▸ **Task directions**:
In the listing below, identify each line with the word "function" and return those lines.

▸ **Data**:

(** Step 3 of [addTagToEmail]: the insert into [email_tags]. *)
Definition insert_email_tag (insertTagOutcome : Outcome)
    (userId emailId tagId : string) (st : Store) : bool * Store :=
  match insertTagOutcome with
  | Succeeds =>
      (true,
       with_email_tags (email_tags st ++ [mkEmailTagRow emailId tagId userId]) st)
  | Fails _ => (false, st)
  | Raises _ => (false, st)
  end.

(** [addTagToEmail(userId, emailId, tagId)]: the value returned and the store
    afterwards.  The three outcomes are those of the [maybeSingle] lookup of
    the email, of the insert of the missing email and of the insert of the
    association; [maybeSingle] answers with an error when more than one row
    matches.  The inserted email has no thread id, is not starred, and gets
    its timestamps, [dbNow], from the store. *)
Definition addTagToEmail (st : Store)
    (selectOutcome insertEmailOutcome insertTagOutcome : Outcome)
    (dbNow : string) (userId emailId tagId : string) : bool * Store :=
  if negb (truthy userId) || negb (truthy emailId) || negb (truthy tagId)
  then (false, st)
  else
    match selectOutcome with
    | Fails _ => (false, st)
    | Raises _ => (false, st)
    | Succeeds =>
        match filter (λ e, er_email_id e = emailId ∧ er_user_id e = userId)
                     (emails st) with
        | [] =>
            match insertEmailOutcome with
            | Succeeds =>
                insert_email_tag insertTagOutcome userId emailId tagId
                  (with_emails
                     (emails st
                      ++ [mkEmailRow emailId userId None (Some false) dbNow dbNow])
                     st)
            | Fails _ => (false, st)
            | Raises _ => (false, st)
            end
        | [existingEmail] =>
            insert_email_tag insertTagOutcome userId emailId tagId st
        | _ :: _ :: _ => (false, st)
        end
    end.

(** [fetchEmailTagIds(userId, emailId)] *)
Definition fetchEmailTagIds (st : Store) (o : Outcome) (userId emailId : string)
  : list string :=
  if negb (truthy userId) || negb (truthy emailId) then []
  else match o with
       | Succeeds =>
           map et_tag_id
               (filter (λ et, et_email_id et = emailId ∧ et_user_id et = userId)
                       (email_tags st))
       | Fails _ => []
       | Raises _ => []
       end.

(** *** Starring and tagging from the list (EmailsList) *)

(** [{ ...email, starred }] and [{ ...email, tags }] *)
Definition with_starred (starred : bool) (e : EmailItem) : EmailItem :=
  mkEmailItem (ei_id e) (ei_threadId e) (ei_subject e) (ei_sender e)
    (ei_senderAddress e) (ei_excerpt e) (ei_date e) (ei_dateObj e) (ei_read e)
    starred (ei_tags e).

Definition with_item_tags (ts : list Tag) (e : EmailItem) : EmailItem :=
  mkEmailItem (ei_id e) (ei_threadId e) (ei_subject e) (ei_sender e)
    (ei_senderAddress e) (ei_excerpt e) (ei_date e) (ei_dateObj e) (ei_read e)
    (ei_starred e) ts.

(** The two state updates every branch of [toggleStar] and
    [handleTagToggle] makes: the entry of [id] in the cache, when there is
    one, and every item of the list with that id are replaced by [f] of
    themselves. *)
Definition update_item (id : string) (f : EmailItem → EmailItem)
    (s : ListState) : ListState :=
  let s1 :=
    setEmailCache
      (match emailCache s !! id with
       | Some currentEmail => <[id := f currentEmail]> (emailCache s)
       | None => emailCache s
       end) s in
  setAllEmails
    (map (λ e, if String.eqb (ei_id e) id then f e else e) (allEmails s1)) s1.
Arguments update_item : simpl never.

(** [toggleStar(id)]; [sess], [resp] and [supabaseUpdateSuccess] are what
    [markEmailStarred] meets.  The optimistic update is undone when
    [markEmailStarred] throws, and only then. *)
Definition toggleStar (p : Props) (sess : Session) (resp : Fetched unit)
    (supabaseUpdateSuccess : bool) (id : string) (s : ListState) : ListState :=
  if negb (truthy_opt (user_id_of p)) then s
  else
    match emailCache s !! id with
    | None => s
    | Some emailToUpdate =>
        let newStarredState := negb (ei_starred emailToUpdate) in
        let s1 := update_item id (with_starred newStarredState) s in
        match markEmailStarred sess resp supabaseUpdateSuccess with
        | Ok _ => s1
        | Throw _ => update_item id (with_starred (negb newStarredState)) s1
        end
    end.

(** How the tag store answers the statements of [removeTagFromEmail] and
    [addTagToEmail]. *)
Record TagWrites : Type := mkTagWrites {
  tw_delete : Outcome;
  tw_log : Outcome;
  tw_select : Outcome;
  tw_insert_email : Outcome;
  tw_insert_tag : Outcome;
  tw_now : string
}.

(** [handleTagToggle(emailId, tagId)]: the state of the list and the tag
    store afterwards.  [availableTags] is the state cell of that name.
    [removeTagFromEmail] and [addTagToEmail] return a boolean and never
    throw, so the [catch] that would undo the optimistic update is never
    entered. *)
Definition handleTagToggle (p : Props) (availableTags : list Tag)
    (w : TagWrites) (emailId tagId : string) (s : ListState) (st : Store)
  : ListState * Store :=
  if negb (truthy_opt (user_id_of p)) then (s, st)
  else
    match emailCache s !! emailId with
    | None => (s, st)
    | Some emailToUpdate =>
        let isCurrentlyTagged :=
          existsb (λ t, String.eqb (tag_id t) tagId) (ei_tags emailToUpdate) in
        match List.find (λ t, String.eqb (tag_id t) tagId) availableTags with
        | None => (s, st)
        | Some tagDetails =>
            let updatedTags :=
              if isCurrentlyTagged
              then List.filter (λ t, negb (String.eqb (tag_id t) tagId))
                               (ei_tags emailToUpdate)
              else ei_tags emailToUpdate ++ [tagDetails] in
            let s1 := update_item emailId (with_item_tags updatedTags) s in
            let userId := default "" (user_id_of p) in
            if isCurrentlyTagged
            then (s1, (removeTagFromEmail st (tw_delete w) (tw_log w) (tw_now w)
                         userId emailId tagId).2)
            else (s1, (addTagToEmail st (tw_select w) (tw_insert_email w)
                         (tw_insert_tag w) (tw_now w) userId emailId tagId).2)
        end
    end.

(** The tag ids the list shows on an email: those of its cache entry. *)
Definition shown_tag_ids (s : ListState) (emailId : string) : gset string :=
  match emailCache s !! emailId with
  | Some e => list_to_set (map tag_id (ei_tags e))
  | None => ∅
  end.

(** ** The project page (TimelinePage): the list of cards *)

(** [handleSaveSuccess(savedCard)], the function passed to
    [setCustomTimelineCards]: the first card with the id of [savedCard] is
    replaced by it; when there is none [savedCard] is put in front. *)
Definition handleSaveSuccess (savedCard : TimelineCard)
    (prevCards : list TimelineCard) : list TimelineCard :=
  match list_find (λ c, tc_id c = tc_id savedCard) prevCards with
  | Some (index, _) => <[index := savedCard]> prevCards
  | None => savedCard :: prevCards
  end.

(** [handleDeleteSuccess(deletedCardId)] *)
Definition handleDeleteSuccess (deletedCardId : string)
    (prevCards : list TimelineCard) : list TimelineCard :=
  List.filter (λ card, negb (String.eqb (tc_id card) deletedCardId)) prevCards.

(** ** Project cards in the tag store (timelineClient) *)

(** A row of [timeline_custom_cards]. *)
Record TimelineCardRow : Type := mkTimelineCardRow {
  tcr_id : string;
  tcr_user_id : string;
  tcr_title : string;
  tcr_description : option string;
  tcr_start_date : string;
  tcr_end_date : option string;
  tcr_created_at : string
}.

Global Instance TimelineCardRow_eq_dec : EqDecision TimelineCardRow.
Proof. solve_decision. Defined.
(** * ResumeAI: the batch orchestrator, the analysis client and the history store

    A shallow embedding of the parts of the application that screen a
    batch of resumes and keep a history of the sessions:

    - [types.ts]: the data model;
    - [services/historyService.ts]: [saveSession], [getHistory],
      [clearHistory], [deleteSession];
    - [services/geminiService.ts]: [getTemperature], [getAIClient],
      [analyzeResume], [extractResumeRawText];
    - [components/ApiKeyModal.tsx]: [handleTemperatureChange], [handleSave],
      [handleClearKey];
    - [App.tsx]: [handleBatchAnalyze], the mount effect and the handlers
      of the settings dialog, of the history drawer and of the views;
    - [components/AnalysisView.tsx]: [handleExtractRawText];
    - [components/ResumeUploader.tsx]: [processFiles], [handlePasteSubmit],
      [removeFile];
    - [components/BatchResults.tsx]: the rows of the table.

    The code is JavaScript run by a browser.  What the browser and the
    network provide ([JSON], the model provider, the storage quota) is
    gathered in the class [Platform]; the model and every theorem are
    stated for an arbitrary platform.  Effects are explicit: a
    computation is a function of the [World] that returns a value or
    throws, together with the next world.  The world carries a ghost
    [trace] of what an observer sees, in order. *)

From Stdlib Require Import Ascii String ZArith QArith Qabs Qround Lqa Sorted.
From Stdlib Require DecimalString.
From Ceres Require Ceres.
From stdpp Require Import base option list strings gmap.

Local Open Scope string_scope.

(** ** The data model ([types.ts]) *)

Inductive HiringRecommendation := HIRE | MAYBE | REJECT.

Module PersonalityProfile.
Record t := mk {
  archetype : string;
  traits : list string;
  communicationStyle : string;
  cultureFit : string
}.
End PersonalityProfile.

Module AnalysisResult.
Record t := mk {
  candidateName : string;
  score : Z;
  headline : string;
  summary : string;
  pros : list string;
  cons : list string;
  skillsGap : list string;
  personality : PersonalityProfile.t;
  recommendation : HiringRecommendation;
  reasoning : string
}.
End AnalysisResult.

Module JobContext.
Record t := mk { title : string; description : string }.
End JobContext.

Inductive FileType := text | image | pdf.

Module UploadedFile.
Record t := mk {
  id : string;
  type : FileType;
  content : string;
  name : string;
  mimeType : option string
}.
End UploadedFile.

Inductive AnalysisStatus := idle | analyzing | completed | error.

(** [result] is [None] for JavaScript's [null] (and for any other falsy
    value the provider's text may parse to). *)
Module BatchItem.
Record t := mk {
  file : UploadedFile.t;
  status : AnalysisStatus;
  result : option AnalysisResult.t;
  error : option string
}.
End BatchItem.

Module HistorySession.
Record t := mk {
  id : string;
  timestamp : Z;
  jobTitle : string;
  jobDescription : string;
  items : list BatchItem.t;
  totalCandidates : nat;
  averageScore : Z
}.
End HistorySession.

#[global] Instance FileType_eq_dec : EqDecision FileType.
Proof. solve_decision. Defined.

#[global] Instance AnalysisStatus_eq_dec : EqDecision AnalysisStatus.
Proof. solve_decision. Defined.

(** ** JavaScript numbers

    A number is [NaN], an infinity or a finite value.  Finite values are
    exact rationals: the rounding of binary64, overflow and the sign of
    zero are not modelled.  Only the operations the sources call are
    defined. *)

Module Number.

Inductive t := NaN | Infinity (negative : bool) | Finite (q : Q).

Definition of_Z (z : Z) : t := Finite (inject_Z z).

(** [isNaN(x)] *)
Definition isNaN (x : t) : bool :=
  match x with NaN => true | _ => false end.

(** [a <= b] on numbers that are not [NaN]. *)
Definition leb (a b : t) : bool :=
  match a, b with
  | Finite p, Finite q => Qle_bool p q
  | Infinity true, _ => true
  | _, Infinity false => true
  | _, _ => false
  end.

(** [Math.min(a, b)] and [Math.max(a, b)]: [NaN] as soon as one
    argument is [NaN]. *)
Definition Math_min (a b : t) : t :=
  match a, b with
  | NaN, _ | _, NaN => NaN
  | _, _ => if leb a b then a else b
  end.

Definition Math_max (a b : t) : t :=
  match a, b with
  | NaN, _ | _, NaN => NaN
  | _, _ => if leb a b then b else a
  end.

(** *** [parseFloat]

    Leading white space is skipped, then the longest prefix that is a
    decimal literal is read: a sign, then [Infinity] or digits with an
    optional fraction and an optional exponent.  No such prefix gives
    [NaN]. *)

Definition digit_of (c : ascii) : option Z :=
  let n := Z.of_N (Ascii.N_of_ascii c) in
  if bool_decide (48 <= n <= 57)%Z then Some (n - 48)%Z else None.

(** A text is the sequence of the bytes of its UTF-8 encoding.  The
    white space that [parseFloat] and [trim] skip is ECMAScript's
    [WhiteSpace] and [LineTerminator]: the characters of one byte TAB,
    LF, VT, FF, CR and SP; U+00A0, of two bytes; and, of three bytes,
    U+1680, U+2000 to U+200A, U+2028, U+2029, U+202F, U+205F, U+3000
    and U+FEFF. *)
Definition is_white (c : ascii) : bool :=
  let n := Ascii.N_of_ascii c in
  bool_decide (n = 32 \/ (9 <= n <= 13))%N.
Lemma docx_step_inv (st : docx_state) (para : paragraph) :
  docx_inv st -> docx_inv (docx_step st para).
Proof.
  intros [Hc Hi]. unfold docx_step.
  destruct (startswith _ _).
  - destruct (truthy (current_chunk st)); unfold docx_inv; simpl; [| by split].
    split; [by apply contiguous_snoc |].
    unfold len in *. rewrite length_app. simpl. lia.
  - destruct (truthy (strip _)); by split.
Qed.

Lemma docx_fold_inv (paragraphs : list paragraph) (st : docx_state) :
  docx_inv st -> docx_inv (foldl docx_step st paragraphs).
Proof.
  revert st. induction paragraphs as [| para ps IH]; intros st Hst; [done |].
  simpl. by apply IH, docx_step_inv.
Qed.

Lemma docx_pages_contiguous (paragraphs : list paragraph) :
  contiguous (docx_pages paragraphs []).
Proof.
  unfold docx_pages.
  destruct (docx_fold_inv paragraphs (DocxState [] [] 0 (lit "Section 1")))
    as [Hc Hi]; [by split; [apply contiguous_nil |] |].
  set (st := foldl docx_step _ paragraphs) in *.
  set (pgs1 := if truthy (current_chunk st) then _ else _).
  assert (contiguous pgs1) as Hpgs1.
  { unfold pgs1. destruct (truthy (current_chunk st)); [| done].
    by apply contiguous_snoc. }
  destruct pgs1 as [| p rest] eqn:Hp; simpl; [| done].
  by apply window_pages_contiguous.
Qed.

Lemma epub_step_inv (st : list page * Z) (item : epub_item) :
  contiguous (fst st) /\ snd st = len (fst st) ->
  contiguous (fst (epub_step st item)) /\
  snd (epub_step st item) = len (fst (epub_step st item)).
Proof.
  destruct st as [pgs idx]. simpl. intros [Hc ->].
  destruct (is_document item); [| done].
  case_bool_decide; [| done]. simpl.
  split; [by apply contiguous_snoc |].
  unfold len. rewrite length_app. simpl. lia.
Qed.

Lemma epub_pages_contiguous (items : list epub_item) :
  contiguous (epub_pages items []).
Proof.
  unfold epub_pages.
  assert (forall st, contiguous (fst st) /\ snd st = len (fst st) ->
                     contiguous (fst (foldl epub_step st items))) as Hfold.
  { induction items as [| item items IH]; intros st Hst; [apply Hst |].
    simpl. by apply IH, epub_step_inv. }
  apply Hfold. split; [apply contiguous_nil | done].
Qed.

▸ **Problem solution**:
(** [handleSaveSuccess(savedCard)], the function passed to
    computation is a function of the [World] that returns a value or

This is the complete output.